Currency devaluation

Also, deflation is good for savers, bad for debters. The debt, even if it doesn't change, will take more servicing. Hmm........At least I won that bit.

Deflation can be bad as well as good, depending on how we look at the situation and finding ways to take advantage of it.

Deflation is bad for sellers when they have to sell for less, sometimes at a loss to keep the business going.

On the other hand, prices are falling every where, from shares, properties to furnitures, cars, electronics.

A 42" LCD TV priced $2000 a few months ago is now $1600 (20% drop) even before the Xmas sale. New Subaru Forester is around $32k for nearly 10 years. Now people talks about 40% drop in property prices. IR drops 2% over 2 months, and more reduction is coming :D:D:D

I'd think the current deflation will be short lived as world governments is printing money non stop to reflate the economy. The Fed balance sheet doubles in the last 6 weeks, jumping from 900b to 2 trillions. It is expected to be 3 trillions by end of this year (6 weeks to go). Price dropping is more likely an effect of deleveraging, which will ease out eventually. We are more likely to become inflationary sometimes next year.
 
One thing that is really really bugging me in this financial melt down, is that when the US market tanks, our market tanks, yet the damn US dollar remains strong.

The USD bull run can be short term as there is high demand for it when everyone is getting out of paper assets (such as redeeming funds, selling shares or treasury bonds) and hoarding it.

By the time this eases out, USD value will be lowered.
 
1 metric ton = 32,150 troy oz.
1oz of gold = $738
1t of gold = $23,726,700
8,133.5t of gold = $193 trillion (US holdings)
US national debt = $10,666 trillion http://www.brillig.com/debt_clock/

So the Yanks would need 15% of their Au holdings to pay off their national debt. Not as bad as I thought. :)

It's late, so could also be miscalculating, but I think your figures are way off.
US public debt = 10,666,883,530,340 ($10.6 trillion) - VERY conservative figure if you ask me
Gold value = 192,969,251,100 ($193 billion)

So to pay off their national debt (with gold reserves) they would need to increase gold value by 55x (approx), that's assuming that all the US gold reserves are public owned, which I don't believe to be the case and we haven't included private debt in these figures.

http://www.marketoracle.co.uk/Article7310.html
* To monetize 100% of the outstanding public and private sector debt in the U.S., the official government price of gold would have to be raised to about $53,000 per ounce.
* To monetize 50%, the price of gold would have to be raised to around $26,500 an ounce.
* To monetize 20% would require a gold price a hair over $10,600 an ounce.
* To monetize just 10%, gold would have to be priced just over $5,300 an ounce.
 
The USD bull run can be short term as there is high demand for it when everyone is getting out of paper assets (such as redeeming funds, selling shares or treasury bonds) and hoarding it.

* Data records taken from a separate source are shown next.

(* ===== verification/Comparator.v ===== *)
(** * Slices and comparators

    Models [cpp/leveldb/include/leveldb/slice.h] and
    [cpp/leveldb/util/comparator.cc].  A [Slice] is the list of the bytes it
    refers to.  The class [Comparator] is the C++ interface of
    [leveldb/comparator.h]; [ComparatorLaws] is what the rest of the program
    relies on, and [BytewiseComparator] is the instance the program uses. *)
From S2P Require Import Prelude.

(** ** Slices *)

(** [memcmp(a, b, n)] of the C library.  Only the sign of its result is
    specified; this is the usual difference of the first bytes that differ. *)
Fixpoint memcmp (a b : bytes) (n : nat) : Z :=
  match n, a, b with
  | S n, x :: a, y :: b =>
      if Z_of_byte x =? Z_of_byte y then memcmp a b n
      else Z_of_byte x - Z_of_byte y
  | _, _, _ => 0
  end.

Definition Slice_compare (a b : bytes) : Z :=
  let min_len := if size a <? size b then size a else size b in
  let r := memcmp a b (Z.to_nat min_len) in
  if r =? 0 then
    if size a <? size b then -1 else if size a >? size b then 1 else r
  else r.

Definition Slice_starts_with (a x : bytes) : bool :=
  (size a >=? size x) && (memcmp a x (length x) =? 0).

Definition Slice_eqb (x y : bytes) : bool :=
  (size x =? size y) && (memcmp x y (length x) =? 0).

Definition Slice_remove_prefix (a : bytes) (n : Z) : bytes := drop (Z.to_nat n) a.

(** ** The comparator interface *)

Class Comparator := {
  cmp_Name : bytes;
  cmp_Compare : bytes -> bytes -> Z;
  cmp_FindShortestSeparator : bytes -> bytes -> bytes;
  cmp_FindShortSuccessor : bytes -> bytes
}.

(** A comparator is a total preorder; a separator of [start < limit] stays in
    [\[start, limit)], and [start] does not grow when the keys are equal; a successor is not below its key. *)
Class ComparatorLaws (C : Comparator) : Prop := {
  cmp_refl a : cmp_Compare a a = 0;
  cmp_antisym a b : Z.sgn (cmp_Compare b a) = - Z.sgn (cmp_Compare a b);
  cmp_trans a b c :
    cmp_Compare a b <= 0 -> cmp_Compare b c <= 0 -> cmp_Compare a c <= 0;
  cmp_separator s l :
    cmp_Compare s l < 0 ->
    cmp_Compare s (cmp_FindShortestSeparator s l) <= 0 /\
    cmp_Compare (cmp_FindShortestSeparator s l) l < 0;
  cmp_separator_eq s l :
    cmp_Compare s l = 0 -> cmp_Compare s (cmp_FindShortestSeparator s l) >= 0;
  cmp_successor k : cmp_Compare k (cmp_FindShortSuccessor k) <= 0
}.

(** Keys that compare equal are the same key. *)
Class ComparatorExact (C : Comparator) : Prop :=
  cmp_exact a b : cmp_Compare a b = 0 -> a = b.

(** ** The bytewise comparator *)

(** The [while] loop of [FindShortestSeparator]: the length of the common
    prefix. *)
Fixpoint diff_index (start limit : bytes) : nat :=
  match start, limit with
  | x :: start, y :: limit =>
      if Z_of_byte x =? Z_of_byte y then S (diff_index start limit) else O
  | _, _ => O
  end.

Definition BytewiseFindShortestSeparator (start limit : bytes) : bytes :=
  let min_length := Nat.min (length start) (length limit) in
  let i := diff_index start limit in
  if (min_length <=? i)%nat then start
  else
    let diff_byte := byte_at start i in
    if (diff_byte <? 255) && (diff_byte + 1 <? byte_at limit i) then
      take i start ++ [byte_of_Z (diff_byte + 1)]
    else start.

(** The [for] loop of [FindShortSuccessor]; a run of [0xff] is left alone. *)
Fixpoint BytewiseFindShortSuccessor (key : bytes) : bytes :=
  match key with
  | [] => []
  | c :: rest =>
      if negb (Z_of_byte c =? 255) then [byte_of_Z (Z_of_byte c + 1)]
      else c :: BytewiseFindShortSuccessor rest
  end.

#[export] Instance BytewiseComparator : Comparator := {
  cmp_Name := str "leveldb.BytewiseComparator";
  cmp_Compare := Slice_compare;
  cmp_FindShortestSeparator := BytewiseFindShortestSeparator;
  cmp_FindShortSuccessor := BytewiseFindShortSuccessor
}.

Lemma Slice_starts_with_spec a x : Slice_starts_with a x = bool_decide (take (length x) a = x).
Proof.
  unfold Slice_starts_with. revert a. induction x as [|y x IH]; intros a.
  { rewrite bool_decide_eq_true_2 by (by destruct a). pose proof (size_nonneg a). rewrite size_nil.
    destruct (Z.geb_spec (size a) 0); [|lia]. by destruct a. }
  destruct a as [|z a].
  { rewrite bool_decide_eq_false_2 by done. rewrite size_cons, size_nil. pose proof (size_nonneg x).
    destruct (Z.geb_spec 0 (size x + 1)); [lia|done]. }
  cbn [length take memcmp]. rewrite !size_cons.
  assert (Hg : (size a + 1 >=? size x + 1) = (size a >=? size x))
    by (destruct (Z.geb_spec (size a + 1) (size x + 1)), (Z.geb_spec (size a) (size x)); lia).
  rewrite Hg. destruct (Z.eqb_spec (Z_of_byte z) (Z_of_byte y)) as [E|E].
  - rewrite IH. apply Z_of_byte_inj in E as ->. apply bool_decide_ext. split; [by intros ->|by intros [= ->]].
  - rewrite bool_decide_eq_false_2 by (by intros [= ->]). destruct (Z.eqb_spec (Z_of_byte z - Z_of_byte y) 0); [lia|].
    by rewrite andb_false_r.
Qed.

(** ** Lexicographic order *)

(** The reference order on byte strings: lexicographic, bytes unsigned. *)
Fixpoint lex (a b : bytes) : comparison :=
  match a, b with
  | [], [] => Eq
  | [], _ :: _ => Lt
  | _ :: _, [] => Gt
  | x :: a, y :: b =>
      match Z_of_byte x ?= Z_of_byte y with
      | Eq => lex a b
      | c => c
      end
  end.

Definition sign_of (c : comparison) : Z :=
  match c with Lt => -1 | Eq => 0 | Gt => 1 end.

Lemma Slice_compare_cons x a y b :
  Slice_compare (x :: a) (y :: b) =
    if Z_of_byte x =? Z_of_byte y then Slice_compare a b
    else Z_of_byte x - Z_of_byte y.
Proof.
  unfold Slice_compare. rewrite !size_cons.
  assert (Hb : (size a + 1 <? size b + 1) = (size a <? size b)) by (repeat zcase; lia).
  assert (Hg : (size a + 1 >? size b + 1) = (size a >? size b))
    by (rewrite !Z.gtb_ltb; repeat zcase; lia).
  rewrite Hb, Hg.
  replace (Z.to_nat (if size a <? size b then size a + 1 else size b + 1)) with
    (S (Z.to_nat (if size a <? size b then size a else size b)))
    by (unfold size; zcase; lia).
  simpl. destruct (Z.eqb_spec (Z_of_byte x) (Z_of_byte y)); [done|].
  destruct (Z.eqb_spec (Z_of_byte x - Z_of_byte y) 0); [lia|done].
Qed.

Lemma Slice_compare_sgn a b : Z.sgn (Slice_compare a b) = sign_of (lex a b).
Proof.
  revert b. induction a as [|x a IH]; intros [|y b].
  - done.
  - unfold Slice_compare. rewrite size_cons. pose proof (size_nonneg b).
    rewrite size_nil. zcase; [done|lia].
  - unfold Slice_compare. rewrite size_cons. pose proof (size_nonneg a).
    rewrite size_nil, Z.gtb_ltb. zcase; [lia|]. zcase; [done|lia].
  - rewrite Slice_compare_cons. simpl.
    destruct (Z.compare_spec (Z_of_byte x) (Z_of_byte y)) as [E|E|E]; zcase; try lia.
    + apply IH.
    + simpl. lia.
    + simpl. lia.
Qed.

Lemma lex_refl a : lex a a = Eq.
Proof. induction a; simpl; [done|]. by rewrite Z.compare_refl. Qed.

Lemma lex_eq a b : lex a b = Eq -> a = b.
Proof.
  revert b. induction a as [|x a IH]; intros [|y b]; simpl; try done.
  destruct (Z.compare_spec (Z_of_byte x) (Z_of_byte y)) as [E|E|E]; try done.
  intros H. f_equal; [by apply (inj Z_of_byte)|by apply IH].
Qed.

Lemma lex_antisym a b : lex b a = CompOpp (lex a b).
Proof.
  revert b. induction a as [|x a IH]; intros [|y b]; simpl; try done.
  rewrite Z.compare_antisym. by destruct (Z_of_byte x ?= Z_of_byte y); simpl.
Qed.

Lemma lex_trans a b c : lex a b <> Gt -> lex b c <> Gt -> lex a c <> Gt.
Proof.
  revert b c. induction a as [|x a IH]; intros [|y b] [|z c]; simpl; try done.
  destruct (Z.compare_spec (Z_of_byte x) (Z_of_byte y));
    destruct (Z.compare_spec (Z_of_byte y) (Z_of_byte z));
    destruct (Z.compare_spec (Z_of_byte x) (Z_of_byte z)); try done; try lia.
  apply IH.
Qed.

Lemma Slice_compare_lt a b : Slice_compare a b < 0 <-> lex a b = Lt.
Proof. pose proof (Slice_compare_sgn a b). destruct (lex a b); simpl in *; split; intros; try done; lia. Qed.

Lemma Slice_compare_le a b : Slice_compare a b <= 0 <-> lex a b <> Gt.
Proof. pose proof (Slice_compare_sgn a b). destruct (lex a b); simpl in *; split; intros; try done; lia. Qed.

Lemma Slice_compare_eq a b : Slice_compare a b = 0 <-> a = b.
Proof.
  pose proof (Slice_compare_sgn a b) as H. split.
  - intros E. rewrite E in H. destruct (lex a b) eqn:L; try done. by apply lex_eq.
  - intros ->. rewrite lex_refl in H. simpl in H. lia.
Qed.

Lemma lex_app_common p a b : lex (p ++ a) (p ++ b) = lex a b.
Proof. induction p; simpl; [done|]. by rewrite Z.compare_refl. Qed.

(** ** Separators and successors *)

Lemma diff_index_split a b :
  let i := diff_index a b in
  take i a = take i b /\ (i <= Nat.min (length a) (length b))%nat /\
  ((i < Nat.min (length a) (length b))%nat -> byte_at a i <> byte_at b i).
Proof.
  simpl. revert b. induction a as [|x a IH]; intros [|y b]; simpl; try (split_and!; [done|lia..|intros; lia]).
  destruct (Z.eqb_spec (Z_of_byte x) (Z_of_byte y)) as [E|E]; simpl.
  - destruct (IH b) as (H1 & H2 & H3). apply (inj Z_of_byte) in E as ->.
    split; [by rewrite H1|]. split; [lia|]. intros. apply H3. lia.
  - split; [done|]. split; [lia|]. done.
Qed.

Lemma take_S_byte_at (l : bytes) i :
  (i < length l)%nat -> l = take i l ++ byte_of_Z (byte_at l i) :: drop (S i) l.
Proof.
  revert i. induction l as [|x l IH]; intros [|i]; simpl; try lia.
  - intros _. unfold byte_at. simpl. by rewrite byte_of_Z_of_byte.
  - intros. unfold byte_at. simpl. f_equal. apply IH. lia.
Qed.

Lemma BytewiseSeparator_cases s l :
  BytewiseFindShortestSeparator s l = s \/
  exists p x y s' l', s = p ++ x :: s' /\ l = p ++ y :: l' /\
    Z_of_byte x + 1 < Z_of_byte y /\
    BytewiseFindShortestSeparator s l = p ++ [byte_of_Z (Z_of_byte x + 1)].
Proof.
  unfold BytewiseFindShortestSeparator.
  destruct (diff_index_split s l) as (H1 & H2 & H3).
  destruct (Nat.leb_spec (Nat.min (length s) (length l)) (diff_index s l)); [by left|].
  destruct (_ && _) eqn:E; [|by left]. right. apply andb_prop in E as [E1 E2].
  apply Z.ltb_lt in E1, E2. set (i := diff_index s l) in *.
  exists (take i s), (byte_of_Z (byte_at s i)), (byte_of_Z (byte_at l i)),
    (drop (S i) s), (drop (S i) l).
  pose proof (byte_at_range s i). pose proof (byte_at_range l i).
  rewrite !byte_of_Z_small by lia.
  split; [apply take_S_byte_at; lia|]. split; [|done].
  rewrite H1. apply take_S_byte_at. lia.
Qed.

Lemma BytewiseSeparator_correct s l :
  Slice_compare s l < 0 ->
  let r := BytewiseFindShortestSeparator s l in
  Slice_compare s r <= 0 /\ Slice_compare r l < 0 /\ (length r <= length s)%nat.
Proof.
  simpl. intros Hsl.
  destruct (BytewiseSeparator_cases s l) as [->|(p & x & y & s' & l' & -> & -> & Hxy & ->)].
  - rewrite Slice_compare_le, lex_refl. done.
  - pose proof (Z_of_byte_range x). pose proof (Z_of_byte_range y).
    rewrite Slice_compare_le, Slice_compare_lt, !lex_app_common. simpl.
    rewrite byte_of_Z_small by lia.
    rewrite (proj2 (Z.compare_lt_iff _ _)) by lia.
    rewrite (proj2 (Z.compare_lt_iff _ _)) by lia.
    rewrite !length_app. simpl. split_and!; [done|done|lia].
Qed.

Lemma BytewiseSuccessor_correct k :
  Slice_compare k (BytewiseFindShortSuccessor k) <= 0 /\
  (length (BytewiseFindShortSuccessor k) <= length k)%nat.
Proof.
  rewrite Slice_compare_le. induction k as [|c k [IH1 IH2]]; simpl; [done|].
  pose proof (Z_of_byte_range c).
  destruct (Z.eqb_spec (Z_of_byte c) 255); simpl.
  - rewrite Z.compare_refl. split; [done|lia].
  - rewrite byte_of_Z_small by lia.
    rewrite (proj2 (Z.compare_lt_iff _ _)) by lia. split; [done|lia].
Qed.

#[export] Instance BytewiseComparatorLaws : ComparatorLaws BytewiseComparator.
Proof.
  split; simpl.
  - intros a. by apply Slice_compare_eq.
  - intros a b. rewrite !Slice_compare_sgn, lex_antisym. by destruct (lex a b).
  - intros a b c. rewrite !Slice_compare_le. apply lex_trans.
  - intros s l H. destruct (BytewiseSeparator_correct s l H) as (? & ? & _). done.
  - intros s l H. apply Slice_compare_eq in H as ->.
    destruct (BytewiseSeparator_cases l l) as [->|(p & x & y & s' & l' & Hs & Hl & Hxy & _)].
    + pose proof (proj2 (Slice_compare_eq l l) eq_refl). lia.
    + rewrite Hs in Hl. apply app_inv_head in Hl. injection Hl as -> _. lia.
  - intros k. apply BytewiseSuccessor_correct.
Qed.

#[export] Instance BytewiseComparatorExact : ComparatorExact BytewiseComparator.
Proof. intros a b. apply Slice_compare_eq. Qed.

(** ** Consequences of the laws *)

Section laws.
Context `{C : Comparator} `{!ComparatorLaws C}.

Lemma cmp_sym_lt a b : cmp_Compare a b < 0 <-> cmp_Compare b a > 0.
Proof. pose proof (cmp_antisym a b). split; lia. Qed.

Lemma cmp_sym_eq a b : cmp_Compare a b = 0 <-> cmp_Compare b a = 0.
Proof. pose proof (cmp_antisym a b). split; lia. Qed.

Lemma cmp_sym_le a b : cmp_Compare a b <= 0 <-> cmp_Compare b a >= 0.
Proof. pose proof (cmp_antisym a b). split; lia. Qed.

Lemma cmp_le_lt_trans a b c :
  cmp_Compare a b <= 0 -> cmp_Compare b c < 0 -> cmp_Compare a c < 0.
Proof.
  intros H1 H2. destruct (decide (cmp_Compare a c < 0)); [done|].
  assert (Hca : cmp_Compare c a <= 0) by (apply cmp_sym_le; lia).
  pose proof (cmp_trans _ _ _ Hca H1) as H3. apply cmp_sym_lt in H2. lia.
Qed.

Lemma cmp_lt_le_trans a b c :
  cmp_Compare a b < 0 -> cmp_Compare b c <= 0 -> cmp_Compare a c < 0.
Proof.
  intros H1 H2. destruct (decide (cmp_Compare a c < 0)); [done|].
  assert (Hca : cmp_Compare c a <= 0) by (apply cmp_sym_le; lia).
  pose proof (cmp_trans _ _ _ H2 Hca) as H3. apply cmp_sym_lt in H1. lia.
Qed.

Lemma cmp_lt_trans a b c :
  cmp_Compare a b < 0 -> cmp_Compare b c < 0 -> cmp_Compare a c < 0.
Proof. intros. apply (cmp_lt_le_trans a b c); [done|lia]. Qed.

Lemma cmp_eq_trans a b c :
  cmp_Compare a b = 0 -> cmp_Compare b c = 0 -> cmp_Compare a c = 0.
Proof.
  intros H1 H2. assert (cmp_Compare a c <= 0) by (apply (cmp_trans a b c); lia).
  apply cmp_sym_eq in H1, H2.
  assert (cmp_Compare c a <= 0) by (apply (cmp_trans c b a); lia).
  pose proof (cmp_antisym a c). lia.
Qed.

(** Keys that compare equal compare alike with every other key. *)
Lemma cmp_eq_compat_l a b c :
  cmp_Compare a b = 0 -> Z.sgn (cmp_Compare a c) = Z.sgn (cmp_Compare b c).
Proof.
  intros H. assert (H' : cmp_Compare b a = 0) by (by apply cmp_sym_eq).
  destruct (Z.lt_trichotomy (cmp_Compare b c) 0) as [Hbc|[Hbc|Hbc]].
  - assert (cmp_Compare a c < 0) by (apply (cmp_le_lt_trans a b c); lia). lia.
  - pose proof (cmp_eq_trans a b c H Hbc). lia.
  - assert (Hcb : cmp_Compare c b < 0) by (apply cmp_sym_lt; lia).
    assert (cmp_Compare c a < 0) by (apply (cmp_lt_le_trans c b a); lia).
    pose proof (cmp_antisym c a). lia.
Qed.
End laws.

(** ** Properties *)

(** The bytewise comparator orders keys lexicographically by unsigned bytes
    and equates only equal keys; a shortest separator of [start < limit] is no
    longer than [start] and lies in [\[start, limit)]; a short successor is no
    longer than its key and not below it. *)
Lemma bytewise_comparator_correct (a b : bytes) :
  Z.sgn (cmp_Compare a b) = sign_of (lex a b) /\
  (cmp_Compare a b = 0 <-> a = b) /\
  (cmp_Compare a b < 0 ->
     let sep := cmp_FindShortestSeparator a b in
     cmp_Compare a sep <= 0 /\ cmp_Compare sep b < 0 /\ size sep <= size a) /\
  (let succ := cmp_FindShortSuccessor a in
   cmp_Compare a succ <= 0 /\ size succ <= size a).
Proof.
  simpl. split; [apply Slice_compare_sgn|]. split; [apply Slice_compare_eq|]. split.
  - intros H. destruct (BytewiseSeparator_correct a b H) as (H1 & H2 & H3).
    split; [done|]. split; [done|]. unfold size. lia.
  - destruct (BytewiseSuccessor_correct a) as [H1 H2]. split; [done|]. unfold size. lia.
Qed.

By the time this eases out, USD value will be lowered.

I feel you are right has kept it's head up recently but should seriously drop in the near future ... but what will that mean for our dwarf AUD ? I hear some people saying the AUD could go to USD 0.40 ... is that before the US drops, after or what ?

Is the USD going thru the floor the start of hyper-inflation some are predicting ?
 
Deflation can be bad as well as good, depending on how we look at the situation and finding ways to take advantage of it.

Deflation is bad for sellers when they have to sell for less, sometimes at a loss to keep the business going.

On the other hand, prices are falling every where, from shares, properties to furnitures, cars, electronics.

A 42" LCD TV priced $2000 a few months ago is now $1600 (20% drop) even before the Xmas sale. New Subaru Forester is around $32k for nearly 10 years. Now people talks about 40% drop in property prices. IR drops 2% over 2 months, and more reduction is coming :D:D:D

I'd think the current deflation will be short lived as world governments is printing money non stop to reflate the economy. The Fed balance sheet doubles in the last 6 weeks, jumping from 900b to 2 trillions. It is expected to be 3 trillions by end of this year (6 weeks to go). Price dropping is more likely an effect of deleveraging, which will ease out eventually. We are more likely to become inflationary sometimes next year.

hmm must of been some top end brand even $1600 for a 42inch lcd is damn expensive they've been around $1159 shipping included for a 40inch highlander on dealsdirect for over 6months lol.seen em at big w even cheaper :p
 
Could you give any justification for making such a post?

Why would the US dump their gold? They are trying to defend their dollar.

Why would such a sale cause more than a temporary reversal in the ever increasing POG? Silly Gordon Brown sold a big heap of Pommie gold @ about $275. I'll take all you can get at that price, thank you.

Did you listen to the Don Coxe netcast? Don is a very smart man.